--- The data Enclosed Below ---

(** ** core/state.py: cards, decks, players, the board *)

Record Card : Type := mkCard { rank : string; suit : string }.

(** [Card.__eq__]: same rank and same suit. *)
Definition Card_eq (a b : Card) : bool :=
  String.eqb (rank a) (rank b) && String.eqb (suit a) (suit b).

(** [Card.__str__] *)
Definition Card_str (c : Card) : string := rank c +:+ " of " +:+ suit c.

Module Deck.

Definition RANKS : list string :=
  ["2"; "3"; "4"; "5"; "6"; "7"; "8"; "9"; "10"; "J"; "Q"; "K"; "A"].
Definition SUITS : list string := ["Hearts"; "Diamonds"; "Clubs"; "Spades"].

(** The body of [collect] over the class's own [RANKS]: [self.cards]
    is emptied, then the two nested loops append a card per suit and
    rank, suits outermost. *)
Definition collect_with (ranks : list string) (self_cards : list Card) : list Card :=
  let self_cards := [] in
  foldl (fun cards s => foldl (fun cards r => cards ++ [mkCard r s]) cards ranks)
        self_cards SUITS.

(** [Deck.collect] of the base class. *)
Definition collect (self_cards : list Card) : list Card := collect_with RANKS self_cards.

(** [Deck()]: [__init__] calls [self.collect()]. *)
Definition init : list Card := collect [].

(** One Fisher-Yates step: [cards[i], cards[j] = cards[j], cards[i]]. *)
Definition swap (cards : list Card) (i j : nat) : list Card :=
  match cards !! i, cards !! j with
  | Some ci, Some cj => <[j := ci]> (<[i := cj]> cards)
  | _, _ => cards
  end.

(** [Deck.shuffle]: for i from n-1 down to 1, swap position i with a
    position drawn in [0, i].  [draw k] is the value [random.randint]
    returns at its k-th call, reduced into the requested range. *)
Fixpoint shuffle_from (draw : nat -> nat) (k : nat) (i : nat) (cards : list Card) : list Card :=
  match i with
  | O => cards
  | S i' => shuffle_from draw (S k) i' (swap cards i (draw k `mod` S i)%nat)
  end.

Definition shuffle (draw : nat -> nat) (k : nat) (cards : list Card) : list Card :=
  shuffle_from draw k (length cards - 1)%nat cards.

(** [Deck.deal]: pops the card at index 0. *)
Definition deal (cards : list Card) : Outcome (Card * list Card) :=
  match cards with
  | [] => Raise (ValueError "Cannot deal from an empty deck")
  | c :: rest => Ret (c, rest)
  end.

(** [Deck.peek]: the card at index -1. *)
Definition peek (cards : list Card) : Outcome Card :=
  match last cards with
  | None => Raise (ValueError "Cannot peek at an empty deck")
  | Some c => Ret c
  end.

End Deck.

Module EuchreDeck.

Definition RANKS : list string := ["9"; "10"; "J"; "Q"; "K"; "A"].

(** [self.Card]: neither [EuchreDeck] nor [Deck] has such an
    attribute. *)
Definition self_Card : M (list Card) (string -> string -> Card) :=
  raise (AttributeError "'EuchreDeck' object has no attribute 'Card'").

(** [EuchreDeck.collect], over the card list of the deck: the list is
    emptied, then the two loops build each card with [self.Card]. *)
Definition collect : M (list Card) unit :=
  modify (fun _ => []) ;;
  for_each Deck.SUITS (fun suit =>
    for_each RANKS (fun rank =>
      let* make := self_Card in
      modify (fun cards => cards ++ [make rank suit]))).

(** [EuchreDeck()]: [Deck.__init__] calls [self.collect()], which
    dispatches to the override. *)
Definition init : Outcome (list Card) :=
  match collect [] with
  | (cards, Ret _) => Ret cards
  | (_, Raise e) => Raise e
  end.

End EuchreDeck.

(** [Player]: [__init__] sets [id] and [hand], and nothing in the
    sources gives a player any other attribute. *)
Record Player : Type := mkPlayer {
  id : string;
  hand : list Card
}.

(** [Player.__str__] *)
Definition Player_str (p : Player) : string :=
  "Player " +:+ id p +:+ " with " +:+ str_int (Z.of_nat (length (hand p))) +:+ " cards".

(** [Board.Slot] *)
Record Slot : Type := mkSlot { cards : list Card; face_up : bool }.

Definition Slot_add_card (c : Card) (s : Slot) : Slot :=
  {| cards := cards s ++ [c]; face_up := face_up s |}.

(** ** euchre/setup.py: phases *)

Inductive Phase : Type :=
| SETUP | DEAL | PICKUP_CARD | PICK_SUIT | DISCARD | PLAY
| SCORE_TRICK | SCORE_GAME | END_GAME.

Definition Phase_eqb (a b : Phase) : bool :=
  match a, b with
  | SETUP, SETUP | DEAL, DEAL | PICKUP_CARD, PICKUP_CARD
  | PICK_SUIT, PICK_SUIT | DISCARD, DISCARD | PLAY, PLAY
  | SCORE_TRICK, SCORE_TRICK | SCORE_GAME, SCORE_GAME
  | END_GAME, END_GAME => true
  | _, _ => false
  end.

(** [Connection]: an object with no [__getitem__], [__bool__] or
    [__len__]; only its identity matters here. *)
Inductive Connection : Type := Conn (handle : nat).

(** ** The mutable aggregate: game, board and connections

    [EuchreGame] (with the [players] of [Game]), the [Board] with its
    slots and the deck [Game.__init__] hands to it ([board.deck]; the
    game object itself gets no [deck] attribute), and the registry of
    the connection manager. *)

Record World : Type := mkWorld {
  players : list Player;
  deck : list Card;
  phase : Phase;
  score : gmap Z Z;
  hand_score : gmap Z Z;
  calling_team : option Z;
  renegs : list (Z * string);
  current_dealer : option nat;
  current_player : option nat;
  blocking_on_discard : list (option nat);
  trump_suit : option string;
  slots : gmap string Slot;
  connections : list (string * Connection)
}.

Definition with_players (x : list Player) (w : World) : World :=
  mkWorld x (deck w) (phase w) (score w) (hand_score w) (calling_team w)
    (renegs w) (current_dealer w) (current_player w) (blocking_on_discard w)
    (trump_suit w) (slots w) (connections w).
Definition with_deck (x : list Card) (w : World) : World :=
  mkWorld (players w) x (phase w) (score w) (hand_score w) (calling_team w)
    (renegs w) (current_dealer w) (current_player w) (blocking_on_discard w)
    (trump_suit w) (slots w) (connections w).
Definition with_phase (x : Phase) (w : World) : World :=
  mkWorld (players w) (deck w) x (score w) (hand_score w) (calling_team w)
    (renegs w) (current_dealer w) (current_player w) (blocking_on_discard w)
    (trump_suit w) (slots w) (connections w).
Definition with_score (x : gmap Z Z) (w : World) : World :=
  mkWorld (players w) (deck w) (phase w) x (hand_score w) (calling_team w)
    (renegs w) (current_dealer w) (current_player w) (blocking_on_discard w)
    (trump_suit w) (slots w) (connections w).
Definition with_hand_score (x : gmap Z Z) (w : World) : World :=
  mkWorld (players w) (deck w) (phase w) (score w) x (calling_team w)
    (renegs w) (current_dealer w) (current_player w) (blocking_on_discard w)
    (trump_suit w) (slots w) (connections w).
Definition with_calling_team (x : option Z) (w : World) : World :=
  mkWorld (players w) (deck w) (phase w) (score w) (hand_score w) x
    (renegs w) (current_dealer w) (current_player w) (blocking_on_discard w)
    (trump_suit w) (slots w) (connections w).
Definition with_renegs (x : list (Z * string)) (w : World) : World :=
  mkWorld (players w) (deck w) (phase w) (score w) (hand_score w) (calling_team w)
    x (current_dealer w) (current_player w) (blocking_on_discard w)
    (trump_suit w) (slots w) (connections w).
Definition with_current_dealer (x : option nat) (w : World) : World :=
  mkWorld (players w) (deck w) (phase w) (score w) (hand_score w) (calling_team w)
    (renegs w) x (current_player w) (blocking_on_discard w)
    (trump_suit w) (slots w) (connections w).
Definition with_current_player (x : option nat) (w : World) : World :=
  mkWorld (players w) (deck w) (phase w) (score w) (hand_score w) (calling_team w)
    (renegs w) (current_dealer w) x (blocking_on_discard w)
    (trump_suit w) (slots w) (connections w).
Definition with_blocking_on_discard (x : list (option nat)) (w : World) : World :=
  mkWorld (players w) (deck w) (phase w) (score w) (hand_score w) (calling_team w)
    (renegs w) (current_dealer w) (current_player w) x
    (trump_suit w) (slots w) (connections w).
Definition with_trump_suit (x : option string) (w : World) : World :=
  mkWorld (players w) (deck w) (phase w) (score w) (hand_score w) (calling_team w)
    (renegs w) (current_dealer w) (current_player w) (blocking_on_discard w)
    x (slots w) (connections w).
Definition with_slots (x : gmap string Slot) (w : World) : World :=
  mkWorld (players w) (deck w) (phase w) (score w) (hand_score w) (calling_team w)
    (renegs w) (current_dealer w) (current_player w) (blocking_on_discard w)
    (trump_suit w) x (connections w).
Definition with_connections (x : list (string * Connection)) (w : World) : World :=
  mkWorld (players w) (deck w) (phase w) (score w) (hand_score w) (calling_team w)
    (renegs w) (current_dealer w) (current_player w) (blocking_on_discard w)
    (trump_suit w) (slots w) x.

Abbreviation Cmd := (M World).

(** *** Attribute access on an optional player reference *)

(** [obj.attr] where [obj] may be [None] or a player of the seating. *)
Definition attr {A} (f : Player -> A) (name : string) (o : option nat) : Cmd A :=
  fun w =>
    match o with
    | None => (w, Raise (AttributeError ("'NoneType' object has no attribute '" +:+ name +:+ "'")))
    | Some r =>
        match players w !! r with
        | Some p => (w, Ret (f p))
        | None => (w, Raise (AttributeError "dangling player reference"))
        end
    end.

(** [player.team_id] on a player of the seating or on [None]: no
    object has that attribute. *)
Definition team_id_attr (o : option nat) : Cmd Z :=
  match o with
  | None => raise (AttributeError "'NoneType' object has no attribute 'team_id'")
  | Some _ => raise (AttributeError "'Player' object has no attribute 'team_id'")
  end.

(** [str(player)] inside an f-string, [None] included. *)
Definition fmt_player (w : World) (o : option nat) : string :=
  match o with
  | None => "None"
  | Some r => match players w !! r with
              | Some p => Player_str p
              | None => "None"
              end
  end.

--- End of Enclosed The data ---

Problem to solve — Look through the material for "swap". Copy each line that has it.

Result of the task —
Definition swap (cards : list Card) (i j : nat) : list Card :=
(** [Deck.shuffle]: for i from n-1 down to 1, swap position i with a
  | S i' => shuffle_from draw (S k) i' (swap cards i (draw k `mod` S i)%nat)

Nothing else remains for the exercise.